When I first started experiencing the onset of my anxiety early in my teen years, there were well-meaning family members who tried to encourage me out of my despair by telling me, “You’ll grow out of that eventually.” Twelve years later and now at the age of 25, I am still waiting for the day I finally grow out of my social anxiety completely. Truthfully, my SA has improved over time, but it wasn’t merely because of the passage of time itself. I’ve been really intentional in facing my anxiety head-on and doing the hard work required to lessen the control it has over me. It’s never something I would have simply aged out of.
9. Social anxiety is not just emotional; it’s biological, too.
Although I’ve come a long way in being able to manage my anxiety from a mental standpoint, there are physical manifestations of my anxiety I simply can’t control. Even at this point in my life with my social anxiety at the best place it’s ever been, my body still predictably responds to social stress by producing blotchy redness in my cheeks, elevated blood pressure, my pounding heart in my chest, and muscle spasms in my facial muscles. As my college speech professor taught me, human bodies are designed to react to stress not just emotionally, but physiologically. It’s evidence that social anxiety is not just “all in your head.” I feel its presence in every part of my body.
10. Social anxiety can point you to your greatest strengths.

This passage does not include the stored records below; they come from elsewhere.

(* ===== verification/WebTypes.v ===== *)
(** * The data of the pages

    [transport/web/view_models.go]: what the templates of the pages are given. A
    page is data with some of its fields set. *)

From S2P Require Import Prelude GoStrings.

Open Scope string_scope.
Open Scope Z_scope.

Record moduleRow := mkWebmoduleRow {
  mrow_Name : string; mrow_Description : string; mrow_RepositoryURL : string; mrow_GitLabProjectURL : string;
  mrow_GitLabProjectLabel : string; mrow_LatestVersion : string; mrow_VersionCount : Z;
  mrow_LastPublishedOrSeen : string; mrow_BreakingReportCount : Z; mrow_LastBreakingStatus : string;
  mrow_HasLatestVersion : bool; mrow_HasGitLabProject : bool; mrow_HasRepositoryURL : bool;
  mrow_HasLastBreaking : bool; mrow_ModuleURL : string; mrow_LatestVersionURL : string;
  mrow_FilteredReportsURL : string }.

Record versionRow := mkWebversionRow {
  vrow_Version : string; vrow_Status : string; vrow_CreatedAt : string; vrow_SourceDigest : string;
  vrow_SourceDigestFull : string; vrow_BufImageDigest : string; vrow_BufImageDigestFull : string;
  vrow_LintStatus : string; vrow_Files : Z; vrow_Services : Z; vrow_Methods : Z; vrow_Messages : Z;
  vrow_Enums : Z; vrow_VersionURL : string; vrow_HasSourceDigest : bool; vrow_HasBufImageDigest : bool;
  vrow_HasLintStatus : bool }.

Record reportRow := mkWebreportRow {
  rrow_ID : string; rrow_Module : string; rrow_CreatedAt : string; rrow_BaseVersion : string;
  rrow_TargetRef : string; rrow_Status : string; rrow_ChangeCount : Z; rrow_ReportURL : string;
  rrow_ModuleURL : string; rrow_BaseVersionURL : string }.

Record moduleOwnerRow := mkWebmoduleOwnerRow {
  orow_ID : string; orow_SubjectType : string; orow_Subject : string; orow_Role : string;
  orow_CreatedAt : string }.

Record moduleDetailView := mkWebmoduleDetailView {
  mdv_Name : string; mdv_Description : string; mdv_RepositoryURL : string; mdv_GitLabProjectURL : string;
  mdv_GitLabProjectLabel : string; mdv_LatestVersion : string; mdv_CreatedAt : string; mdv_UpdatedAt : string;
  mdv_HasRepositoryURL : bool; mdv_HasGitLabProject : bool; mdv_HasLatestVersion : bool;
  mdv_Versions : list versionRow; mdv_RecentReports : list reportRow; mdv_FilteredReportsURL : string;
  mdv_DependencyGraphURL : string; mdv_RuntimeUsagesURL : string; mdv_Owners : list moduleOwnerRow;
  mdv_HasOwners : bool }.

Record dependencyModuleRow := mkWebdependencyModuleRow {
  deprow_Module : string; deprow_Version : string; deprow_DependencySources : string; deprow_Reasons : string;
  deprow_ModuleURL : string }.

Record unresolvedDependencyRow := mkWebunresolvedDependencyRow {
  unrow_Source : string; unrow_ImportPath : string; unrow_ReferencedSymbol : string; unrow_Reason : string }.

Record moduleDependencyView := mkWebmoduleDependencyView {
  depv_ModuleName : string; depv_ModuleURL : string; depv_Downstream : list dependencyModuleRow;
  depv_Upstream : list dependencyModuleRow; depv_Unresolved : list unresolvedDependencyRow;
  depv_HasDownstream : bool; depv_HasUpstream : bool; depv_HasUnresolved : bool }.

Record metadataCounts := mkWebmetadataCounts {
  mc_Files : Z; mc_Packages : Z; mc_Imports : Z; mc_Services : Z; mc_Methods : Z; mc_Messages : Z;
  mc_Fields : Z; mc_Enums : Z; mc_EnumValues : Z }.

Record artifactRow := mkWebartifactRow {
  arow_Kind : string; arow_Checksum : string; arow_ChecksumFull : string; arow_SizeBytes : Z;
  arow_DownloadURL : string; arow_HasChecksum : bool; arow_HasDownloadURL : bool }.

Record bufConfigView := mkWebbufConfigView {
  bcv_ConfigPresent : string; bcv_LockPresent : string; bcv_ModulePaths : list string; bcv_Deps : list string;
  bcv_LintEnabled : string; bcv_LintStatus : string; bcv_BreakingConfigPresent : string;
  bcv_HasLintStatus : bool }.

Record protoFileRow := mkWebprotoFileRow {
  pfrow_Path : string; pfrow_PackageName : string; pfrow_Syntax : string; pfrow_ImportCount : Z }.

Record importRow := mkWebimportRow {
  imrow_FilePath : string; imrow_ImportPath : string; imrow_Public : string; imrow_Weak : string }.

Record methodRow := mkWebmethodRow {
  metrow_FilePath : string; metrow_ServiceFullName : string; metrow_Name : string; metrow_InputType : string;
  metrow_OutputType : string; metrow_ClientStreaming : string; metrow_ServerStreaming : string }.

Record fieldRow := mkWebfieldRow {
  frow_FilePath : string; frow_MessageFullName : string; frow_Number : Z; frow_Name : string;
  frow_Type : string; frow_TypeName : string; frow_Label : string; frow_Repeated : string; frow_Map : string }.

Record enumValueRow := mkWebenumValueRow {
  evrow_FilePath : string; evrow_EnumFullName : string; evrow_Name : string; evrow_Number : Z }.

Record versionDetailView := mkWebversionDetailView {
  vdv_ModuleURL : string; vdv_ModulesURL : string; vdv_ModuleName : string; vdv_Version : string;
  vdv_Status : string; vdv_CreatedAt : string; vdv_LintStatus : string; vdv_CompileStatus : string;
  vdv_MetadataCounts : metadataCounts; vdv_Artifacts : list artifactRow; vdv_BufConfig : bufConfigView;
  vdv_ProtoFiles : list protoFileRow; vdv_Imports : list importRow; vdv_Methods : list methodRow;
  vdv_Fields : list fieldRow; vdv_EnumValues : list enumValueRow; vdv_RelatedReports : list reportRow;
  vdv_HasLintStatus : bool; vdv_HasMetadata : bool; vdv_HasArtifacts : bool; vdv_HasRelatedReports : bool;
  vdv_HasModulePaths : bool; vdv_HasDeps : bool }.

Record reportFilters := mkWebreportFilters {
  rf_Module : string; rf_Status : string; rf_Query : string; rf_HasFilters : bool }.

Record changeRow := mkWebchangeRow {
  crow_FilePath : string; crow_PackageName : string; crow_Symbol : string; crow_RuleID : string;
  crow_Message : string; crow_Severity : string }.

Record runtimeImpactRow := mkWebruntimeImpactRow {
  irow_ServiceName : string; irow_ServiceURL : string; irow_Environment : string; irow_EnvironmentURL : string;
  irow_UsedVersion : string; irow_BuildVersion : string; irow_GitCommit : string; irow_ReportedAt : string;
  irow_ImpactStatus : string; irow_Reason : string; irow_DriftStatus : string; irow_DriftReason : string }.

Record approvalRequirementRow := mkWebapprovalRequirementRow {
  reqrow_ID : string; reqrow_RequirementType : string; reqrow_TargetModuleName : string;
  reqrow_TargetModuleURL : string; reqrow_RequiredRole : string; reqrow_Status : string;
  reqrow_Reason : string }.

Record approvalDecisionRow := mkWebapprovalDecisionRow {
  decrow_ID : string; decrow_RequirementID : string; decrow_Decision : string; decrow_DecidedBy : string;
  decrow_Comment : string; decrow_CreatedAt : string }.

Record approvalRequestView := mkWebapprovalRequestView {
  aprv_ID : string; aprv_Module : string; aprv_ModuleURL : string; aprv_BreakingReportID : string;
  aprv_BreakingReportURL : string; aprv_TargetRef : string; aprv_Status : string; aprv_RequiredApprovals : Z;
  aprv_ReceivedApprovals : Z; aprv_Requirements : list approvalRequirementRow;
  aprv_Decisions : list approvalDecisionRow; aprv_CreatedAt : string; aprv_UpdatedAt : string;
  aprv_RequestURL : string; aprv_HasRequirements : bool; aprv_HasDecisions : bool;
  aprv_MissingWarnings : list string; aprv_HasMissingWarnings : bool }.

Record breakingReportDetailView := mkWebbreakingReportDetailView {
  brv_ID : string; brv_Module : string; brv_BaseVersion : string; brv_TargetRef : string; brv_Status : string;
  brv_ChangeCount : Z; brv_CreatedAt : string; brv_HumanSummary : string; brv_ModuleURL : string;
  brv_BaseVersionURL : string; brv_ReportsURL : string; brv_Changes : list changeRow;
  brv_AffectedModules : list dependencyModuleRow; brv_RuntimeImpact : list runtimeImpactRow;
  brv_Approval : option approvalRequestView; brv_HasChanges : bool; brv_HasAffectedModules : bool;
  brv_HasRuntimeImpact : bool; brv_HasApproval : bool }.

Record governanceAuditEventRow := mkWebgovernanceAuditEventRow {
  audrow_ID : string; audrow_EventType : string; audrow_Actor : string; audrow_Module : string;
  audrow_PayloadJSON : string; audrow_CreatedAt : string }.

Record approvalRequestDetailView := mkWebapprovalRequestDetailView {
  apdv_Request : approvalRequestView; apdv_AuditTrail : list governanceAuditEventRow; apdv_HasAudit : bool }.

Record runtimeFilters := mkWebruntimeFilters {
  rtf_Query : string; rtf_Environment : string; rtf_DriftStatus : string; rtf_HasFilters : bool }.

Record runtimeEnvironmentLink := mkWebruntimeEnvironmentLink {
  elink_Name : string; elink_URL : string }.

Record runtimeServiceRow := mkWebruntimeServiceRow {
  srow_ServiceName : string; srow_Environments : string; srow_LastReportedAt : string; srow_UpToDateCount : Z;
  srow_BehindLatestCount : Z; srow_UnknownVersionCount : Z; srow_DeprecatedCount : Z; srow_ServiceURL : string;
  srow_EnvironmentURLs : list runtimeEnvironmentLink }.

Record runtimeUsageRow := mkWebruntimeUsageRow {
  urow_Module : string; urow_Version : string; urow_LatestVersion : string; urow_DriftStatus : string;
  urow_DriftReason : string; urow_ModuleURL : string }.

Record runtimeDeploymentView := mkWebruntimeDeploymentView {
  dplv_ID : string; dplv_ServiceName : string; dplv_ServiceURL : string; dplv_Environment : string;
  dplv_EnvironmentURL : string; dplv_GitCommit : string; dplv_BuildVersion : string; dplv_ReportedAt : string;
  dplv_Usages : list runtimeUsageRow; dplv_HasUsages : bool }.

Record runtimeServiceDetailView := mkWebruntimeServiceDetailView {
  sdv_ServiceName : string; sdv_ServicesURL : string; sdv_Deployments : list runtimeDeploymentView;
  sdv_HasDeployments : bool }.

Record runtimeEnvironmentView := mkWebruntimeEnvironmentView {
  envv_Environment : string; envv_ServicesURL : string; envv_Deployments : list runtimeDeploymentView;
  envv_HasDeployments : bool }.

Record moduleRuntimeUsageRow := mkWebmoduleRuntimeUsageRow {
  murow_ServiceName : string; murow_ServiceURL : string; murow_Environment : string;
  murow_EnvironmentURL : string; murow_Version : string; murow_LatestVersion : string;
  murow_DriftStatus : string; murow_DriftReason : string; murow_ReportedAt : string }.

Record moduleRuntimeUsagesView := mkWebmoduleRuntimeUsagesView {
  muv_Module : string; muv_ModuleURL : string; muv_Usages : list moduleRuntimeUsageRow; muv_HasUsages : bool }.

Record capabilityRow := mkWebcapabilityRow {
  caprow_Name : string }.

Record aboutView := mkWebaboutView {
  abv_Edition : string; abv_Version : string; abv_Commit : string; abv_BuildDate : string;
  abv_Enabled : list capabilityRow; abv_Unavailable : list capabilityRow; abv_HasEnabled : bool;
  abv_HasUnavailable : bool; abv_HasCommit : bool; abv_HasBuildDate : bool; abv_DisplayEditionTitle : string }.

Record pageData := mkWebpageData {
  pd_Title : string; pd_Active : string; pd_BasePath : string; pd_StaticPath : string; pd_Status : string;
  pd_Module : string; pd_Version : string; pd_ReportID : string; pd_Message : string; pd_EmptyTitle : string;
  pd_EmptyBody : string; pd_Query : string; pd_Modules : list moduleRow;
  pd_ModuleView : option moduleDetailView; pd_DependencyView : option moduleDependencyView;
  pd_VersionView : option versionDetailView; pd_ReportFilters : reportFilters; pd_Reports : list reportRow;
  pd_ReportView : option breakingReportDetailView; pd_ApprovalRequestView : option approvalRequestDetailView;
  pd_RuntimeFilters : runtimeFilters; pd_RuntimeServices : list runtimeServiceRow;
  pd_RuntimeServiceView : option runtimeServiceDetailView;
  pd_RuntimeEnvironmentView : option runtimeEnvironmentView;
  pd_ModuleRuntimeView : option moduleRuntimeUsagesView; pd_AboutView : option aboutView }.

Definition pageData_zero : pageData :=
  mkWebpageData "" "" "" "" "" "" "" "" "" "" "" "" [] None None None (mkWebreportFilters "" "" "" false) []
    None None (mkWebruntimeFilters "" "" "" false) [] None None None None.

Definition eta_pageData (d : pageData) : pageData :=
  mkWebpageData (pd_Title d) (pd_Active d) (pd_BasePath d) (pd_StaticPath d) (pd_Status d) (pd_Module d)
    (pd_Version d) (pd_ReportID d) (pd_Message d) (pd_EmptyTitle d) (pd_EmptyBody d) (pd_Query d) (pd_Modules d)
    (pd_ModuleView d) (pd_DependencyView d) (pd_VersionView d) (pd_ReportFilters d) (pd_Reports d)
    (pd_ReportView d) (pd_ApprovalRequestView d) (pd_RuntimeFilters d) (pd_RuntimeServices d)
    (pd_RuntimeServiceView d) (pd_RuntimeEnvironmentView d) (pd_ModuleRuntimeView d) (pd_AboutView d).

Definition set_Title : string -> pageData -> pageData := ltac:(setter eta_pageData pd_Title).
Definition set_Active : string -> pageData -> pageData := ltac:(setter eta_pageData pd_Active).
Definition set_BasePath : string -> pageData -> pageData := ltac:(setter eta_pageData pd_BasePath).
Definition set_StaticPath : string -> pageData -> pageData := ltac:(setter eta_pageData pd_StaticPath).
Definition set_Status : string -> pageData -> pageData := ltac:(setter eta_pageData pd_Status).
Definition set_Module : string -> pageData -> pageData := ltac:(setter eta_pageData pd_Module).
Definition set_Version : string -> pageData -> pageData := ltac:(setter eta_pageData pd_Version).
Definition set_ReportID : string -> pageData -> pageData := ltac:(setter eta_pageData pd_ReportID).
Definition set_Message : string -> pageData -> pageData := ltac:(setter eta_pageData pd_Message).
Definition set_EmptyTitle : string -> pageData -> pageData := ltac:(setter eta_pageData pd_EmptyTitle).
Definition set_EmptyBody : string -> pageData -> pageData := ltac:(setter eta_pageData pd_EmptyBody).
Definition set_Query : string -> pageData -> pageData := ltac:(setter eta_pageData pd_Query).
Definition set_Modules : list moduleRow -> pageData -> pageData := ltac:(setter eta_pageData pd_Modules).
Definition set_ModuleView : option moduleDetailView -> pageData -> pageData := ltac:(setter eta_pageData pd_ModuleView).
Definition set_DependencyView : option moduleDependencyView -> pageData -> pageData := ltac:(setter eta_pageData pd_DependencyView).
Definition set_VersionView : option versionDetailView -> pageData -> pageData := ltac:(setter eta_pageData pd_VersionView).
Definition set_ReportFilters : reportFilters -> pageData -> pageData := ltac:(setter eta_pageData pd_ReportFilters).
Definition set_Reports : list reportRow -> pageData -> pageData := ltac:(setter eta_pageData pd_Reports).
Definition set_ReportView : option breakingReportDetailView -> pageData -> pageData := ltac:(setter eta_pageData pd_ReportView).
Definition set_ApprovalRequestView : option approvalRequestDetailView -> pageData -> pageData := ltac:(setter eta_pageData pd_ApprovalRequestView).
Definition set_RuntimeFilters : runtimeFilters -> pageData -> pageData := ltac:(setter eta_pageData pd_RuntimeFilters).
Definition set_RuntimeServices : list runtimeServiceRow -> pageData -> pageData := ltac:(setter eta_pageData pd_RuntimeServices).
Definition set_RuntimeServiceView : option runtimeServiceDetailView -> pageData -> pageData := ltac:(setter eta_pageData pd_RuntimeServiceView).
Definition set_RuntimeEnvironmentView : option runtimeEnvironmentView -> pageData -> pageData := ltac:(setter eta_pageData pd_RuntimeEnvironmentView).
Definition set_ModuleRuntimeView : option moduleRuntimeUsagesView -> pageData -> pageData := ltac:(setter eta_pageData pd_ModuleRuntimeView).
Definition set_AboutView : option aboutView -> pageData -> pageData := ltac:(setter eta_pageData pd_AboutView).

I will never be a natural speaker. Talking in front of others, no matter what the size of the group, will always come with a certain level of automatic discomfort and anxiousness for me. Society would like me to believe that because I am not a leader or not outgoing, my contribution to the world is less than those who possess these characteristics. However, this is not true at all. I am a reserved introvert who fears being within a 50 mile radius of the center of attention, but I have been told more times than I can count that I am an exceptional listener who people feel comfortable opening up to. I’d rather ask questions to understand someone else’s views than loudly voice my own opinions. There is such strength in being a quiet person and I’ve only been able to realize this since accepting this is how I am—and it is not a bad thing (see point number seven).
I was genetically predisposed to develop social anxiety during my lifetime. It has caused me immense frustration, embarrassment, heartache, and pain, but out of it all has grown a confident young woman who knows who she is. I am not my social anxiety. My message to others struggling with SA is that we are more than our anxiety, and it is worth the effort it takes to come to a place where you can really believe this about yourself. Because when you do, your life can truly change.
In time, you’ll begin to find your voice—as I am finally now finding mine.